Transforming growth factor beta 1-mediated induction of junB is selectively inhibited by expression of Ad.12-E1A.

Transforming growth factor beta (TGF-beta), a multifunctional polypeptide growth factor, regulates the expression of many genes critical to cell cycle progression, such as members of the jun gene family which encode components of the transcription factor complex AP-1. The transforming proteins encoded by the early region 1A of adenovirus12 (Ad.12-E1A) abrogate some of the cellular responses to TGF-beta as well as affecting, differentially, the expression of cellular jun genes. Our data demonstrate that expression of Ad.12-E1A in rat 3Y1 fibroblast cells inhibits induction of junB by TGF-beta 1 while not altering the regulation of junB by phorbol ester or serum. Regulation of c-jun gene expression by TGF-beta 1, phorbol ester, and serum is not appreciably altered by the expression of Ad.12-E1A. Inhibition of TGF-beta induced junB expression is not due to a defect in TGF-beta/receptor interaction on Ad.12-E1A transformed cells and is not observed in other isotypic fibroblast cells transformed by SV40 or polyomavirus.
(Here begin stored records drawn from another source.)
(** Between two calls the batch is below its limits. *)
Definition batcher_inv b : Prop :=
  size b = total (messages b) ∧ Z.of_nat (length (messages b)) < b_maxMessages b ∧
  0 <= b_maxBytes b ∧ (b_maxBytes b ≠ 0 → size b < b_maxBytes b).

(** A successful Append, as its two decisions. *)
Lemma Append_inv msg b b' out :
  Append json_Marshal msg b = (b', Ok out) →
  ∃ w flushed b1, batched b msg w ∧ same_batcher b b' ∧
    (needsFlush (wlen w - 1) b = true ∧ flushed = messages b ∧ b1 = with_messages [w] (wlen w) b ∨
     needsFlush (wlen w - 1) b = false ∧ flushed = [] ∧
       b1 = with_messages (messages b ++ [w]) (size b + wlen w) b) ∧
    (needsFlush 0 b1 = true ∧ messages b' = [] ∧ size b' = 0 ∧ out = flushed ++ messages b1 ∨
     needsFlush 0 b1 = false ∧ b' = b1 ∧ out = flushed).
Proof.
  unfold Append, batched. intros Ha.
  assert (∃ body, (if withJsonEncoding b then json_Marshal msg else Ok (Body msg)) = Ok body ∧
    if withJsonEncoding b then json_Marshal msg = Ok body else body = Body msg) as (body & Hb & Hb').
  { destruct (withJsonEncoding b); [|by eexists]. destruct (json_Marshal msg); [by eexists|done]. }
  rewrite Hb in Ha. set (w := WRawJson _) in Ha. exists w.
  assert (wlen w = slen body) as Hw by done. rewrite -Hw in Ha.
  destruct (needsFlush (wlen w - 1) b) eqn:H1; simpl in Ha; destruct (needsFlush 0 _) eqn:H2;
    simplify_eq/=; eexists _, _; (split; [by exists body|]); (split; [done|]);
    (split; [first [by left|by right]|]); first [by left; rewrite ?app_nil_r|by right].
Qed.

Lemma needsFlush_false next b :
  needsFlush next b = false ↔
  Z.of_nat (length (messages b)) < b_maxMessages b ∧ (b_maxBytes b ≠ 0 → size b + next < b_maxBytes b).
Proof.
  unfold needsFlush. rewrite orb_false_iff andb_false_iff negb_false_iff Z.eqb_eq !Z.leb_gt.
  split; intros [Hl Hb]; (split; [done|]); [lia|]. destruct (Z.eq_dec (b_maxBytes b) 0); [by left|right; by apply Hb].
Qed.

Lemma Append_spec msg b b' out :
  Append json_Marshal msg b = (b', Ok out) →
  ∃ w, batched b msg w ∧ same_batcher b b' ∧ out ++ messages b' = messages b ++ [w].
Proof.
  intros Ha. destruct (Append_inv _ _ _ _ Ha)
    as (w & fl & b1 & Hw & Hs & [(_ & -> & ->)|(_ & -> & ->)] & [(_ & Hn & _ & ->)|(_ & -> & ->)]);
    exists w; rewrite ?Hn ?app_nil_r; by split_and!.
Qed.

(** The invariant and the limits of a call. *)
Lemma Append_limits msg b b' out :
  batcher_inv b → Append json_Marshal msg b = (b', Ok out) →
  batcher_inv b' ∧ ∃ w, batched b msg w ∧ out ++ messages b' = messages b ++ [w] ∧
    Z.of_nat (length out) <= b_maxMessages b ∧
    (b_maxBytes b ≠ 0 → wlen w < b_maxBytes b → total out <= b_maxBytes b).
Proof.
  intros (Hsz & Hlen & Hpos & Hmax) Ha. destruct (Append_inv _ _ _ _ Ha)
    as (w & fl & b1 & Hw & (Hm & Hb & Hj) & H1 & H2).
  assert (0 <= wlen w) as Hw0 by (destruct w; simpl; unfold slen; lia).
  split.
  - destruct H2 as [(_ & Hn & H0 & _)|(H2 & -> & _)].
    + unfold batcher_inv. rewrite Hn H0 Hm Hb. simpl. lia.
    + apply needsFlush_false in H2 as [H2 H3]. unfold batcher_inv.
      destruct H1 as [(_ & _ & ->)|(_ & _ & ->)]; simpl in *; rewrite ?length_app ?total_app /= in H2 |- *; lia.
  - exists w. split; [done|].
    destruct H1 as [(_ & -> & ->)|(H1 & -> & ->)], H2 as [(H2 & Hn & _ & ->)|(H2 & -> & ->)]; simpl;
      rewrite ?Hn ?app_nil_r ?length_app ?total_app /=; (split; [done|]).
    + split; [lia|]. intros Hne Hlt. unfold needsFlush in H2. simpl in H2.
      destruct (Z.eq_dec (total (messages b)) 0); [lia|].
      apply orb_true_iff in H2 as [H2|H2]; [|apply andb_true_iff in H2 as [_ H2]; lia].
      apply Z.leb_le in H2. destruct (messages b) as [|w1 ws]; [done|cbn [length] in Hlen; lia].
    + split; [lia|]. intros. lia.
    + split; [lia|]. intros Hne Hlt. apply needsFlush_false in H1 as [_ H1]. lia.
    + split; [lia|]. intros. simpl. lia.
Qed.
End BatcherLemmas.

(** Append loses no message and keeps their order, leaves a batch below the
    limits, and returns at most BatchSize messages, which together fit the
    maximum size unless the new message alone reaches it. *)
Theorem batcher_Append_correct json_Marshal msg b b' out :
  batcher_inv b → Append json_Marshal msg b = (b', Ok out) →
  batcher_inv b' ∧ ∃ w, batched json_Marshal b msg w ∧ out ++ messages b' = messages b ++ [w] ∧
    (Z.of_nat (length out) ≤ b_maxMessages b)%Z ∧
    (b_maxBytes b ≠ 0 → wlen w < b_maxBytes b → total out ≤ b_maxBytes b)%Z.
Proof. apply Append_limits. Qed.

Definition sample_batcher : producerDaemonBatcher :=
  {| b_maxMessages := 3; b_maxBytes := 10; messages := [WRawJson {| raw_attributes := ∅; raw_body := "12345" |}];
     size := 5; withJsonEncoding := false |}.

Lemma batcher_Append_correct_witness :
  let out := [WRawJson {| raw_attributes := ∅; raw_body := "12345" |}] in
  Append (λ m, Ok (Body m)) {| Attributes := ∅; Body := "abcdef" |} sample_batcher =
    (with_messages [WRawJson {| raw_attributes := ∅; raw_body := "abcdef" |}] 6 sample_batcher, Ok out) ∧
  (total out ≤ 10)%Z.
Proof.
  split; [by vm_compute|].
  destruct (batcher_Append_correct (λ m, Ok (Body m)) {| Attributes := ∅; Body := "abcdef" |} sample_batcher
    (with_messages [WRawJson {| raw_attributes := ∅; raw_body := "abcdef" |}] 6 sample_batcher)
    [WRawJson {| raw_attributes := ∅; raw_body := "12345" |}]) as (_ & w & _ & Hc & _ & Ht).
  - unfold batcher_inv. simpl. by split_and!.
  - by vm_compute.
  - simpl in Hc. simplify_eq. by apply Ht.
Defined.

(** A message of exactly the maximum size is returned together with the
    batch it did not fit into: the result exceeds the maximum size although every
    single message fits. *)
Theorem batcher_exceeds_limit json_Marshal b msg :
  batcher_inv b → (0 < size b)%Z → (1 < b_maxMessages b)%Z → withJsonEncoding b = false →
  slen (Body msg) = b_maxBytes b → b_maxBytes b ≠ 0%Z →
  ∃ b' out, Append json_Marshal msg b = (b', Ok out) ∧ total out = (size b + b_maxBytes b)%Z ∧
    (b_maxBytes b < total out)%Z.
Proof.
  intros (Hsz & Hlen & Hpos & Hmax) Hs Hmany Hj Hbody Hne.
  destruct (Append json_Marshal msg b) as [b' [out|e]] eqn:Ha.
  2:{ unfold Append in Ha. rewrite Hj in Ha. repeat case_match; done. }
  exists b', out. split; [done|]. destruct (Append_inv _ _ _ _ _ Ha)
    as (w & fl & b1 & (body & -> & Hw) & _ & H1 & H2). rewrite Hj in Hw. subst body. simpl in H1, H2.
  assert (total out = (size b + b_maxBytes b)%Z) as ->; [|lia].
  destruct H1 as [(H1 & -> & ->)|(H1 & -> & ->)].
  - destruct H2 as [(H2 & _ & _ & ->)|(H2 & _ & ->)].
    + simpl. rewrite total_app /=. lia.
    + apply needsFlush_false in H2 as [_ H2]. simpl in H2. lia.
  - apply needsFlush_false in H1 as [_ H1]. lia.
Qed.

Lemma batcher_exceeds_limit_witness :
  ∃ b' out, Append (λ m, Ok (Body m)) {| Attributes := ∅; Body := "1234567890" |} sample_batcher = (b', Ok out) ∧
    total out = 15%Z.
Proof.
  destruct (batcher_exceeds_limit (λ m, Ok (Body m)) sample_batcher {| Attributes := ∅; Body := "1234567890" |})
    as (b' & out & Ha & Ht & _); try done.
  by exists b', out.
Defined.

(** ** The daemon *)
Section DaemonLemmas.
Context {A : Type} `{!ProducerDaemonAggregator A, !AggregatorLaws A}.
Context (json_Marshal : Message → result go_error string).
Implicit Types (d : producerDaemon A) (w : WritableMessage) (ms pend : list Message).

(** What never changes while the daemon runs. *)
Definition same_daemon d d' : Prop :=
  settings d' = settings d ∧ supportsAggregation d' = supportsAggregation d ∧
  same_batcher (batcher d) (batcher d').

(** The message [m'] for the batcher carries the messages [ms]. *)
Definition payload d (m' : Message) ms : Prop :=
  if (AggregationSize (settings d) <=? 1)%Z then ms = [m']
  else ∃ f, ag_holds f ms ∧ m' = buildMessage d f.

(** The message [w] of a batch carries the messages [ms]. *)
Definition carries d w ms : Prop := ∃ m', batched json_Marshal (batcher d) m' w ∧ payload d m' ms.

(** What has left the aggregator and not yet the daemon. *)
Definition queued d : list WritableMessage := mjoin (ch (outCh d)) ++ messages (batcher d).

Lemma same_daemon_trans d1 d2 d3 : same_daemon d1 d2 → same_daemon d2 d3 → same_daemon d1 d3.
Proof.
  unfold same_daemon, same_batcher. intros (? & ? & ? & ? & ?) (? & ? & ? & ? & ?). split_and!; congruence.
Qed.

Lemma batched_same b b' m w : same_batcher b b' → batched json_Marshal b m w → batched json_Marshal b' m w.
Proof. unfold batched. intros (_ & _ & ->). done. Qed.

Lemma payload_same d d' m ms : same_daemon d d' → payload d m ms → payload d' m ms.
Proof. unfold payload, buildMessage. intros (-> & -> & _). done. Qed.

Lemma carries_same d d' w ms : same_daemon d d' → carries d w ms → carries d' w ms.
Proof.
  intros Hs (m' & Hb & Hp). exists m'. split; [by eapply batched_same, Hb; destruct Hs as (_ & _ & ?)|].
  by eapply payload_same.
Qed.

Lemma appendAll_spec reset msgs d d' :
  closed (outCh d) = false → appendAll json_Marshal reset msgs d = (d', None) →
  same_daemon d d' ∧ aggregator d' = aggregator d ∧ closed (outCh d') = false ∧
  ∃ ws, Forall2 (batched json_Marshal (batcher d)) msgs ws ∧ queued d' = queued d ++ ws.
Proof.
  revert d. induction msgs as [|msg msgs IH]; intros d Hc; cbn [appendAll].
  { intros [= <-]. split_and!; try done. exists []. by rewrite app_nil_r. }
  destruct (Append json_Marshal msg (batcher d)) as [b [out|]] eqn:Ha; [|done].
  apply Append_spec in Ha as (w & Hw & Hs & Hcons).
  set (d1 := if (0 <? length out)%nat then _ else _).
  assert (same_daemon d d1 ∧ aggregator d1 = aggregator d ∧ closed (outCh d1) = false ∧
    batcher d1 = b ∧ queued d1 = queued d ++ [w]) as (Hs1 & Ha1 & Hc1 & Hb1 & Hq1).
  { subst d1. unfold queued. destruct out as [|w0 out]; simpl.
    - split_and!; try done. by rewrite -app_assoc -Hcons.
    - unfold channel_Write. destruct reset; simpl; rewrite Hc; split_and!; try done;
        simpl; rewrite join_app /= app_nil_r -!app_assoc -Hcons; done. }
  clearbody d1. intros Hrest. destruct (IH d1 Hc1 Hrest) as (Hs2 & Ha2 & Hc2 & ws & Hws & Hq).
  split_and!; [by eapply same_daemon_trans|congruence|done|].
  exists (w :: ws). split.
  - constructor; [done|]. eapply Forall2_impl; [exact Hws|]. intros m' w'. apply batched_same.
    rewrite Hb1. destruct Hs as (? & ? & ?). by split_and!.
  - rewrite Hq Hq1 -app_assoc. done.
Qed.

Lemma streamMessages_spec batch ms : streamMessages (WMessage <$> batch) = Ok ms → ms = batch.
Proof.
  revert ms. induction batch as [|m batch IH]; intros ms; csimpl; [by intros [= <-]|].
  destruct (streamMessages (WMessage <$> batch)) as [ms'|] eqn:Hst; [|done].
  intros [= <-]. f_equal. by apply IH.
Qed.

(** The messages built from flushes carry what the flushes hold. *)
Lemma build_payload d fs mss :
  (AggregationSize (settings d) <=? 1)%Z = false → Forall2 ag_holds fs mss →
  Forall2 (payload d) (buildMessage d <$> fs) mss.
Proof.
  intros Hs. induction 1 as [|f ms fs mss Hf _ IH]; [constructor|]. csimpl. constructor; [|done].
  unfold payload. rewrite Hs. by exists f.
Qed.

Lemma aggregateMessages_spec batch acc d d' out pend :
  (AggregationSize (settings d) <=? 1)%Z = false → ag_inv (aggregator d) pend →
  aggregateMessages (WMessage <$> batch) acc d = (d', Ok out) →
  same_daemon d d' ∧ batcher d' = batcher d ∧ outCh d' = outCh d ∧
  ∃ built mss pend', out = acc ++ built ∧ Forall2 (payload d) built mss ∧ ag_inv (aggregator d') pend' ∧
    mjoin mss ++ pend' = pend ++ batch.
Proof.
  intros Hs. revert acc d pend Hs. induction batch as [|m batch IH]; intros acc d pend Hs Hinv; csimpl.
  { intros [= <- <-]. split_and!; try done. exists [], [], pend. rewrite !app_nil_r. by split_and!; [|constructor|..]. }
  destruct (ag_Write m (aggregator d)) as [a [fs|]] eqn:Hw; [|done].
  destruct (ag_write_law _ _ _ _ _ Hinv Hw) as (mss1 & pend1 & Hh & Hinv1 & Hj1).
  intros Hrest. apply (IH _ _ pend1) in Hrest as (Hs' & Hb & Ho & built & mss & pend' & -> & Hp & Hinv' & Hj); [|done|done].
  split_and!; try done.
  exists ((buildMessage (with_aggregator a d) <$> fs) ++ built), (mss1 ++ mss), pend'.
  rewrite -app_assoc. split_and!; [done| |done|].
  - apply Forall2_app; [|done]. by apply (build_payload d).
  - rewrite join_app -app_assoc Hj app_assoc Hj1 -app_assoc. done.
Qed.

(** Everything the daemon was given and has not delivered. *)
Definition daemon_inv d (mss : list (list Message)) pend : Prop :=
  Forall2 (carries d) (queued d) mss ∧ ag_inv (aggregator d) pend ∧
  ((AggregationSize (settings d) ≤ 1)%Z → pend = []).

Lemma carries_batched d (msgs : list Message) ws mss :
  Forall2 (batched json_Marshal (batcher d)) msgs ws → Forall2 (payload d) msgs mss →
  Forall2 (carries d) ws mss.
Proof.
  intros Hb. revert mss. induction Hb as [|m w msgs ws Hw _ IH]; intros mss Hp; inversion Hp; subst; constructor.
  - by exists m.
  - by apply IH.
Qed.

Lemma Forall2_carries_same d d' ws mss :
  same_daemon d d' → Forall2 (carries d) ws mss → Forall2 (carries d') ws mss.
Proof. intros Hs Hc. eapply Forall2_impl; [exact Hc|]. intros w ms. by apply carries_same. Qed.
These data suggest that multiple, independent, intracellular signal transduction pathways exist which mediate genomic responses to TGF-beta. Cellular expression of Ad.12-E1A-12S gene products results in selective disruption of some TGF-beta 1 signaling cascades and not those activated by phorbol ester or serum. These data further suggest that some cellular targets which mediate TGF-beta 1 action may also be unique targets of action for the E1A-12S transforming protein of adenovirus12.